------ Exercise data

(** The inner [try]: the text of the model parsed, or passed on as [info]. *)
Definition parsedResponse (content : option string) : Body :=
  match content with
  | None => Info None
  | Some c =>
      match jsonMatch c with
      | Some j =>
          match jsonParse j with
          | Some v => Parsed v
          | None => Info (Some c)
          end
      | None => Info (Some c)
      end
  end.

(** The handler: the requests it sends to the gateway and its response.
    [reqJson] is the [message] of the decoded request, [apiKey] the
    environment variable, [fetched] what the gateway answers. *)
Definition serve (method : string) (reqJson : Try string) (apiKey : option string)
    (fetched : Try Gateway) : list Fetch * HttpResponse :=
  if String.eqb method "OPTIONS"
  then ([], {| code := 200; headers := corsHeaders; body := NoBody |})
  else
    match reqJson with
    | Thrown e => ([], failure e)
    | Returned msg =>
        match present apiKey with
        | None => ([], failure (ErrorObject "LOVABLE_API_KEY is not configured"))
        | Some key =>
            let call := {| authorization := "Bearer " +:+ key; userContent := msg |} in
            match fetched with
            | Thrown e => ([call], failure e)
            | Returned response =>
                if negb (ok response) then
                  match text response with
                  | Thrown e => ([call], failure e)
                  | Returned errorText =>
                      if (status response =? 429)%nat then
                        ([call],
                         {| code := 429; headers := jsonHeaders;
                            body := ErrorOnly
                                      "Rate limit exceeded. Please try again in a moment." |})
                      else if (status response =? 402)%nat then
                        ([call],
                         {| code := 402; headers := jsonHeaders;
                            body := ErrorOnly
                                      "AI credits exhausted. Please add credits to continue." |})
                      else
                        ([call],
                         failure (ErrorObject
                                    ("AI gateway error: "
                                     +:+ NilZero.string_of_uint
                                           (Nat.to_uint (status response)))))
                  end
                else
                  match content response with
                  | Thrown e => ([call], failure e)
                  | Returned c =>
                      ([call],
                       {| code := 200; headers := jsonHeaders;
                          body := parsedResponse c |})
                  end
            end
        end
    end.

End Serve.

Arguments NoBody {Json}.
Arguments ErrorOnly {Json} error.
Arguments ErrorAction {Json} error.
Arguments Parsed {Json} value.
Arguments Info {Json} msg.
Arguments mkResponse {Json} code headers body.
Arguments code {Json} h.
Arguments headers {Json} h.
Arguments body {Json} h.
Arguments failure {Json} e.

End RbacAi.

(** A character occurs in a string. *)
Definition occurs (c : ascii) (s : string) : Prop := In c (list_ascii_of_string s).

(** ** Notions used to state what the operations keep *)

(** The one query a call sends. *)
Definition queryOf (c : Call) : Request :=
  match c with
  | CreatePermission name description _ => Insert "permissions" name description
  | UpdatePermission id name description _ => Update "permissions" id name description
  | DeletePermission id _ => Delete "permissions" id
  | CreateRole name description _ => Insert "roles" name description
  | UpdateRole id name description _ => Update "roles" id name description
  | DeleteRole id _ => Delete "roles" id
  | AssignPermissionToRole roleId permissionId _ => InsertLink roleId permissionId
  | RemovePermissionFromRole roleId permissionId _ => DeleteLink roleId permissionId
  end.

(** Every link refers to a role and to a permission of the mirror. *)
Definition integrity (w : World) : Prop :=
  ∀ rp, rp ∈ rolePermissions w ->
        role_id rp ∈ r_id <$> roles w ∧ permission_id rp ∈ p_id <$> permissions w.

(** The row an accepted call gets back is the row the call was about: an
    update returns a row with the id it updated, an insert of a link returns
    a link of the two ids, which are ids of the mirror. *)
Definition echoes (c : Call) (w : World) : Prop :=
  match c with
  | UpdatePermission id _ _ (Success d) => p_id d = id
  | UpdateRole id _ _ (Success d) => r_id d = id
  | AssignPermissionToRole roleId permissionId (Success d) =>
      role_id d = roleId ∧ permission_id d = permissionId
      ∧ roleId ∈ r_id <$> roles w ∧ permissionId ∈ p_id <$> permissions w
  | _ => True
  end.


(** A comparator of the kind hosts provide for [localeCompare], letters
    before case: names are compared without regard to the case of the
    letters A to Z first, and names that differ in case only are told apart
    with the lower-case letter first. *)
Definition collate (a b : string) : Z :=
  match String.compare (toLowerCase a) (toLowerCase b) with
  | Lt => -1
  | Gt => 1
  | Eq => codeUnitCompare b a
  end.

(** Strings of the ASCII range: every code unit is below 128.  On these the
    white space of the host is the white space of [isSpace], so that [trim]
    above is the [trim] of the host. *)
Definition isAscii (s : string) : Prop :=
  Forall (fun c => (N_of_ascii c < 128)%N) (list_ascii_of_string s).

(** ** More sample rows, replies and states *)

Definition adminCanDelete : RolePermission :=
  {| rp_id := "l2"; role_id := "r2"; permission_id := "p1";
     rp_created_at := "2024-01-05T00:00:00Z" |}.

Definition editorCanDeleteAgain : RolePermission :=
  {| rp_id := "l3"; role_id := "r1"; permission_id := "p1";
     rp_created_at := "2024-01-06T00:00:00Z" |}.

Definition canView : Permission :=
  {| p_id := "p4"; p_name := "can_view"; p_description := None;
     p_created_at := "2024-01-07T00:00:00Z" |}.

Definition viewer : Role :=
  {| r_id := "r3"; r_name := "Viewer"; r_description := None;
     r_created_at := "2024-01-07T00:00:01Z" |}.

(** A store that accepts every query. *)
Definition accepting : StoreReplies :=
  {| permissionInserted := Success canView; roleInserted := Success viewer;
     linkInserted := Success adminCanDelete; linkDeleted := Success () |}.

Definition createCanView : AIResponse :=
  {| action := "create_permission";
     data := Some {| d_name := Some "can_view"; d_description := None;
                     d_role_name := None; d_permission_name := None |};
     ai_message := "Creating can_view"; ai_error := None |}.

Definition assignAdmin : AIResponse :=
  {| action := "assign_permission";
     data := Some {| d_name := None; d_description := None;
                     d_role_name := Some "admin";
                     d_permission_name := Some "can_delete" |};
     ai_message := "Assigning can_delete to admin"; ai_error := None |}.

Definition assignAdminShouting : AIResponse :=
  {| action := "assign_permission";
     data := Some {| d_name := None; d_description := None;
                     d_role_name := Some "ADMIN";
                     d_permission_name := Some "CAN_DELETE" |};
     ai_message := "Assigning CAN_DELETE to ADMIN"; ai_error := None |}.

Definition gatewayDown : AIResponse :=
  {| action := "create_permission";
     data := Some {| d_name := Some "can_view"; d_description := None;
                     d_role_name := None; d_permission_name := None |};
     ai_message := "Creating can_view"; ai_error := Some "AI gateway error: 503" |}.

Definition canViewForm : FormData :=
  {| f_name := "can_view "; f_description := "  " |}.

Definition noon : AssistantPage.Instant :=
  {| AssistantPage.now := "1704110400000";
     AssistantPage.date := "2024-01-01T12:00:00Z" |}.

Definition justAfterNoon : AssistantPage.Instant :=
  {| AssistantPage.now := "1704110401000";
     AssistantPage.date := "2024-01-01T12:00:01Z" |}.

Definition typing : AssistantPage.Chat :=
  {| AssistantPage.messages := []; AssistantPage.input := "create can_view ";
     AssistantPage.processing := false; AssistantPage.invoked := [] |}.

Definition idle : AssistantPage.Chat :=
  {| AssistantPage.messages := []; AssistantPage.input := "   ";
     AssistantPage.processing := false; AssistantPage.invoked := [] |}.

Definition chatty : RbacAi.Gateway :=
  {| RbacAi.status := 200; RbacAi.text := RbacAi.Returned EmptyString;
     RbacAi.content := RbacAi.Returned (Some "Sure: {x} done") |}.

(** Two rows of one name, to watch the sort keep their order. *)
Definition canDeleteTwin : Permission :=
  {| p_id := "p5"; p_name := "can_delete"; p_description := Some "the later one";
     p_created_at := "2024-01-08T00:00:00Z" |}.
(** * Properties *)

(** ** Lists and strings *)

Lemma filter_decide {A} (f : A -> bool) (P : A -> Prop) `{!∀ x, Decision (P x)}
    (l : list A) :
  (∀ x, f x = true ↔ P x) -> List.filter f l = filter P l.
Proof.
  intros Hf. induction l as [|a l IH]; [done|].
  cbn [List.filter]. rewrite IH.
  destruct (f a) eqn:Ha.
  - rewrite filter_cons_True; [done|]. by apply Hf.
  - rewrite filter_cons_False; [done|]. rewrite <- Hf. congruence.
Qed.

Lemma negb_eqb_true_iff (a b : string) : negb (String.eqb a b) = true ↔ a ≠ b.
Proof. rewrite negb_true_iff. apply String.eqb_neq. Qed.

Lemma includesId_spec (ids : list string) (x : string) :
  includesId ids x = true ↔ x ∈ ids.
Proof.
  unfold includesId. rewrite existsb_exists. split.
  - intros (y & Hy & Hxy). apply String.eqb_eq in Hxy. subst.
    by apply list_elem_of_In.
  - intros Hx. exists x. split; [by apply list_elem_of_In | apply String.eqb_refl].
Qed.

Lemma includes_permission_ids rps roleId p :
  includesId (map permission_id
                (List.filter (fun rp => String.eqb (role_id rp) roleId) rps)) (p_id p) = true
  ↔ grants rps roleId p.
Proof.
  rewrite includesId_spec. unfold grants. rewrite Exists_exists.
  rewrite list_elem_of_fmap. split.
  - intros (rp & Hid & Hin). apply list_elem_of_In, filter_In in Hin as [Hin Hr].
    apply String.eqb_eq in Hr. exists rp.
    split; [by apply list_elem_of_In | done].
  - intros (rp & Hin & Hr & Hp). exists rp. split; [done|].
    apply list_elem_of_In, filter_In. split; [by apply list_elem_of_In|].
    by apply String.eqb_eq.
Qed.

Lemma includes_role_ids rps permissionId r :
  includesId (map role_id
                (List.filter (fun rp => String.eqb (permission_id rp) permissionId) rps))
             (r_id r) = true
  ↔ grantedTo rps permissionId r.
Proof.
  rewrite includesId_spec. unfold grantedTo. rewrite Exists_exists.
  rewrite list_elem_of_fmap. split.
  - intros (rp & Hid & Hin). apply list_elem_of_In, filter_In in Hin as [Hin Hr].
    apply String.eqb_eq in Hr. exists rp.
    split; [by apply list_elem_of_In | done].
  - intros (rp & Hin & Hr & Hp). exists rp. split; [done|].
    apply list_elem_of_In, filter_In. split; [by apply list_elem_of_In|].
    by apply String.eqb_eq.
Qed.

------------

If a line of the data contains the string "UpdateRole", count it; then give the total alone.

» Answer box:
2